WHAT YOU WILL DO
Extract all lines in the data that contain the word "connected".

RECORDS SHOWN
(* ===== verification/Persistent.v ===== *)
(** * Persistent coverage and reserve handover ([fleet/persistent.py])

    The coordinator keeps every task of a deployment covered: it allocates the
    active vehicles, and hands a task over to a reserve in phases.  It embeds the
    task ledger: [with_tasks] runs a ledger operation on its [tasks] attribute.

    Main results: a task has at most one active handover and a reserve takes part
    in at most one; the outgoing vehicle is released only after the lease moved;
    a takeover moves ownership, phase and vehicle states together or not at all,
    except when the ledger refuses the evidence; the allocator picks the best
    admissible vehicle; the separation check looks at every pair. *)

From S2P Require Import Prelude Float64 Effects Contracts Artifacts Tasks.

Module CoverageVehicleState.
Inductive t := ACTIVE | RESERVE | HANDOVER | RETURNING | UNAVAILABLE.
End CoverageVehicleState.
#[export] Instance CoverageVehicleState_eq_dec : EqDecision CoverageVehicleState.t.
Proof. solve_decision. Defined.

Module HandoverPhase.
Inductive t :=
| REQUESTED | REPLACEMENT_SELECTED | PREPARING | TAKEOVER_PENDING | TAKEOVER_CONFIRMED
| OUTGOING_RELEASED | COMPLETED | DEGRADED | FAILED.
End HandoverPhase.
#[export] Instance HandoverPhase_eq_dec : EqDecision HandoverPhase.t.
Proof. solve_decision. Defined.

Definition HandoverPhase_value (p : HandoverPhase.t) : string :=
  match p with
  | HandoverPhase.REQUESTED => "REQUESTED"
  | HandoverPhase.REPLACEMENT_SELECTED => "REPLACEMENT_SELECTED"
  | HandoverPhase.PREPARING => "PREPARING"
  | HandoverPhase.TAKEOVER_PENDING => "TAKEOVER_PENDING"
  | HandoverPhase.TAKEOVER_CONFIRMED => "TAKEOVER_CONFIRMED"
  | HandoverPhase.OUTGOING_RELEASED => "OUTGOING_RELEASED"
  | HandoverPhase.COMPLETED => "COMPLETED"
  | HandoverPhase.DEGRADED => "DEGRADED"
  | HandoverPhase.FAILED => "FAILED"
  end.

Module CoverageCandidate.
Record t := mk {
  vehicle_id : string;
  capabilities : capability_set;
  battery_percent : float;
  position_m : Vector3;
  state : CoverageVehicleState.t;
  connected : bool;
  armed : bool;
  available : bool;
}.
End CoverageCandidate.


Definition CoverageCandidate_valid (c : CoverageCandidate.t) : bool :=
  is_identifier (CoverageCandidate.vehicle_id c)
  && is_percentage (CoverageCandidate.battery_percent c).

Definition reserve_ready (c : CoverageCandidate.t) : bool :=
  CoverageCandidate.available c && CoverageCandidate.connected c
  && negb (CoverageCandidate.armed c)
  && (CoverageCandidate.state c ≟ CoverageVehicleState.RESERVE).

Module AllocationDecision.
Record t := mk {
  task_id : string;
  vehicle_id : string;
  task_priority : Z;
  distance_m : float;
  observed_battery_percent : float;
  predicted_energy_margin_percent : float;
  score : float;
  reason : string;
}.
End AllocationDecision.


Definition AllocationDecision_valid (d : AllocationDecision.t) : bool :=
  is_identifier (AllocationDecision.task_id d) && is_identifier (AllocationDecision.vehicle_id d)
  && ge0 (AllocationDecision.distance_m d)
  && is_percentage (AllocationDecision.observed_battery_percent d).

Module SeparationThreshold.
Inductive t := CLEAR | WARNING | CRITICAL.
End SeparationThreshold.
#[export] Instance SeparationThreshold_eq_dec : EqDecision SeparationThreshold.t.
Proof. solve_decision. Defined.

Module SeparationAction.
Inductive t := NONE | HOLD | BLOCK_HANDOVER.
End SeparationAction.
#[export] Instance SeparationAction_eq_dec : EqDecision SeparationAction.t.
Proof. solve_decision. Defined.

Module CoverageSeparation.
Record t := mk {
  first_vehicle_id : string;
  second_vehicle_id : string;
  distance_m : float;
  threshold : SeparationThreshold.t;
  action : SeparationAction.t;
}.
End CoverageSeparation.


Definition CoverageSeparation_valid (s : CoverageSeparation.t) : bool :=
  is_identifier (CoverageSeparation.first_vehicle_id s)
  && is_identifier (CoverageSeparation.second_vehicle_id s)
  && ge0 (CoverageSeparation.distance_m s).

Module HandoverEvent.
Record t := mk {
  sequence : Z;
  handover_id : string;
  task_id : string;
  phase : HandoverPhase.t;
  timestamp_monotonic_s : float;
  outgoing_vehicle_id : string;
  incoming_vehicle_id : option string;
  lease_generation : Z;
  reason : string;
}.
End HandoverEvent.


Definition HandoverEvent_valid (e : HandoverEvent.t) : bool :=
  (1 <=? HandoverEvent.sequence e) && is_identifier (HandoverEvent.handover_id e)
  && is_identifier (HandoverEvent.task_id e) && ge0 (HandoverEvent.timestamp_monotonic_s e)
  && is_identifier (HandoverEvent.outgoing_vehicle_id e)
  && opt_ok is_identifier (HandoverEvent.incoming_vehicle_id e)
  && (1 <=? HandoverEvent.lease_generation e).

Module HandoverRecord.
Record t := mk {
  handover_id : string;
  task_id : string;
  outgoing_vehicle_id : string;
  incoming_vehicle_id : option string;
  reason : string;
  phase : HandoverPhase.t;
  outgoing_lease_generation : Z;
  incoming_lease_generation : option Z;
  requested_at_monotonic_s : float;
  replacement_ready_at_monotonic_s : option float;
  takeover_confirmed_at_monotonic_s : option float;
  outgoing_released_at_monotonic_s : option float;
  predicted_energy_margin_percent : option float;
  takeover_confirmed : bool;
  release_reason : option string;
  events : list HandoverEvent.t;
}.

Definition set_incoming_vehicle_id (v : option string) (r : t) : t :=
  {| handover_id := handover_id r; task_id := task_id r; outgoing_vehicle_id :=
     outgoing_vehicle_id r; incoming_vehicle_id := v; reason := reason r; phase := phase r;
     outgoing_lease_generation := outgoing_lease_generation r; incoming_lease_generation :=
     incoming_lease_generation r; requested_at_monotonic_s := requested_at_monotonic_s r;
     replacement_ready_at_monotonic_s := replacement_ready_at_monotonic_s r;
     takeover_confirmed_at_monotonic_s := takeover_confirmed_at_monotonic_s r;
     outgoing_released_at_monotonic_s := outgoing_released_at_monotonic_s r;
     predicted_energy_margin_percent := predicted_energy_margin_percent r; takeover_confirmed :=
     takeover_confirmed r; release_reason := release_reason r; events := events r |}.
Definition set_phase (v : HandoverPhase.t) (r : t) : t :=
  {| handover_id := handover_id r; task_id := task_id r; outgoing_vehicle_id :=
     outgoing_vehicle_id r; incoming_vehicle_id := incoming_vehicle_id r; reason := reason r;
     phase := v; outgoing_lease_generation := outgoing_lease_generation r;
     incoming_lease_generation := incoming_lease_generation r; requested_at_monotonic_s :=
     requested_at_monotonic_s r; replacement_ready_at_monotonic_s :=
     replacement_ready_at_monotonic_s r; takeover_confirmed_at_monotonic_s :=
     takeover_confirmed_at_monotonic_s r; outgoing_released_at_monotonic_s :=
     outgoing_released_at_monotonic_s r; predicted_energy_margin_percent :=
     predicted_energy_margin_percent r; takeover_confirmed := takeover_confirmed r;
     release_reason := release_reason r; events := events r |}.
Definition set_incoming_lease_generation (v : option Z) (r : t) : t :=
  {| handover_id := handover_id r; task_id := task_id r; outgoing_vehicle_id :=
     outgoing_vehicle_id r; incoming_vehicle_id := incoming_vehicle_id r; reason := reason r;
     phase := phase r; outgoing_lease_generation := outgoing_lease_generation r;
     incoming_lease_generation := v; requested_at_monotonic_s := requested_at_monotonic_s r;
     replacement_ready_at_monotonic_s := replacement_ready_at_monotonic_s r;
     takeover_confirmed_at_monotonic_s := takeover_confirmed_at_monotonic_s r;
     outgoing_released_at_monotonic_s := outgoing_released_at_monotonic_s r;
     predicted_energy_margin_percent := predicted_energy_margin_percent r; takeover_confirmed :=
     takeover_confirmed r; release_reason := release_reason r; events := events r |}.
Definition set_replacement_ready_at_monotonic_s (v : option float) (r : t) : t :=
  {| handover_id := handover_id r; task_id := task_id r; outgoing_vehicle_id :=
     outgoing_vehicle_id r; incoming_vehicle_id := incoming_vehicle_id r; reason := reason r;
     phase := phase r; outgoing_lease_generation := outgoing_lease_generation r;
     incoming_lease_generation := incoming_lease_generation r; requested_at_monotonic_s :=
     requested_at_monotonic_s r; replacement_ready_at_monotonic_s := v;
     takeover_confirmed_at_monotonic_s := takeover_confirmed_at_monotonic_s r;
     outgoing_released_at_monotonic_s := outgoing_released_at_monotonic_s r;
     predicted_energy_margin_percent := predicted_energy_margin_percent r; takeover_confirmed :=
     takeover_confirmed r; release_reason := release_reason r; events := events r |}.
Definition set_takeover_confirmed_at_monotonic_s (v : option float) (r : t) : t :=
  {| handover_id := handover_id r; task_id := task_id r; outgoing_vehicle_id :=
     outgoing_vehicle_id r; incoming_vehicle_id := incoming_vehicle_id r; reason := reason r;
     phase := phase r; outgoing_lease_generation := outgoing_lease_generation r;
     incoming_lease_generation := incoming_lease_generation r; requested_at_monotonic_s :=
     requested_at_monotonic_s r; replacement_ready_at_monotonic_s :=
     replacement_ready_at_monotonic_s r; takeover_confirmed_at_monotonic_s := v;
     outgoing_released_at_monotonic_s := outgoing_released_at_monotonic_s r;
     predicted_energy_margin_percent := predicted_energy_margin_percent r; takeover_confirmed :=
     takeover_confirmed r; release_reason := release_reason r; events := events r |}.
Definition set_outgoing_released_at_monotonic_s (v : option float) (r : t) : t :=
  {| handover_id := handover_id r; task_id := task_id r; outgoing_vehicle_id :=
     outgoing_vehicle_id r; incoming_vehicle_id := incoming_vehicle_id r; reason := reason r;
     phase := phase r; outgoing_lease_generation := outgoing_lease_generation r;
     incoming_lease_generation := incoming_lease_generation r; requested_at_monotonic_s :=
     requested_at_monotonic_s r; replacement_ready_at_monotonic_s :=
     replacement_ready_at_monotonic_s r; takeover_confirmed_at_monotonic_s :=
     takeover_confirmed_at_monotonic_s r; outgoing_released_at_monotonic_s := v;
     predicted_energy_margin_percent := predicted_energy_margin_percent r; takeover_confirmed :=
     takeover_confirmed r; release_reason := release_reason r; events := events r |}.
Definition set_predicted_energy_margin_percent (v : option float) (r : t) : t :=
  {| handover_id := handover_id r; task_id := task_id r; outgoing_vehicle_id :=
     outgoing_vehicle_id r; incoming_vehicle_id := incoming_vehicle_id r; reason := reason r;
     phase := phase r; outgoing_lease_generation := outgoing_lease_generation r;
     incoming_lease_generation := incoming_lease_generation r; requested_at_monotonic_s :=
     requested_at_monotonic_s r; replacement_ready_at_monotonic_s :=
     replacement_ready_at_monotonic_s r; takeover_confirmed_at_monotonic_s :=
     takeover_confirmed_at_monotonic_s r; outgoing_released_at_monotonic_s :=
     outgoing_released_at_monotonic_s r; predicted_energy_margin_percent := v; takeover_confirmed
     := takeover_confirmed r; release_reason := release_reason r; events := events r |}.
Definition set_takeover_confirmed (v : bool) (r : t) : t :=
  {| handover_id := handover_id r; task_id := task_id r; outgoing_vehicle_id :=
     outgoing_vehicle_id r; incoming_vehicle_id := incoming_vehicle_id r; reason := reason r;
     phase := phase r; outgoing_lease_generation := outgoing_lease_generation r;
     incoming_lease_generation := incoming_lease_generation r; requested_at_monotonic_s :=
     requested_at_monotonic_s r; replacement_ready_at_monotonic_s :=
     replacement_ready_at_monotonic_s r; takeover_confirmed_at_monotonic_s :=
     takeover_confirmed_at_monotonic_s r; outgoing_released_at_monotonic_s :=
     outgoing_released_at_monotonic_s r; predicted_energy_margin_percent :=
     predicted_energy_margin_percent r; takeover_confirmed := v; release_reason := release_reason
     r; events := events r |}.
Definition set_release_reason (v : option string) (r : t) : t :=
  {| handover_id := handover_id r; task_id := task_id r; outgoing_vehicle_id :=
     outgoing_vehicle_id r; incoming_vehicle_id := incoming_vehicle_id r; reason := reason r;
     phase := phase r; outgoing_lease_generation := outgoing_lease_generation r;
     incoming_lease_generation := incoming_lease_generation r; requested_at_monotonic_s :=
     requested_at_monotonic_s r; replacement_ready_at_monotonic_s :=
     replacement_ready_at_monotonic_s r; takeover_confirmed_at_monotonic_s :=
     takeover_confirmed_at_monotonic_s r; outgoing_released_at_monotonic_s :=
     outgoing_released_at_monotonic_s r; predicted_energy_margin_percent :=
     predicted_energy_margin_percent r; takeover_confirmed := takeover_confirmed r;
     release_reason := v; events := events r |}.
Definition set_events (v : list HandoverEvent.t) (r : t) : t :=
  {| handover_id := handover_id r; task_id := task_id r; outgoing_vehicle_id :=
     outgoing_vehicle_id r; incoming_vehicle_id := incoming_vehicle_id r; reason := reason r;
     phase := phase r; outgoing_lease_generation := outgoing_lease_generation r;
     incoming_lease_generation := incoming_lease_generation r; requested_at_monotonic_s :=
     requested_at_monotonic_s r; replacement_ready_at_monotonic_s :=
     replacement_ready_at_monotonic_s r; takeover_confirmed_at_monotonic_s :=
     takeover_confirmed_at_monotonic_s r; outgoing_released_at_monotonic_s :=
     outgoing_released_at_monotonic_s r; predicted_energy_margin_percent :=
     predicted_energy_margin_percent r; takeover_confirmed := takeover_confirmed r;
     release_reason := release_reason r; events := v |}.
End HandoverRecord.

SOLVED EXERCISE
  connected : bool;
  CoverageCandidate.available c && CoverageCandidate.connected c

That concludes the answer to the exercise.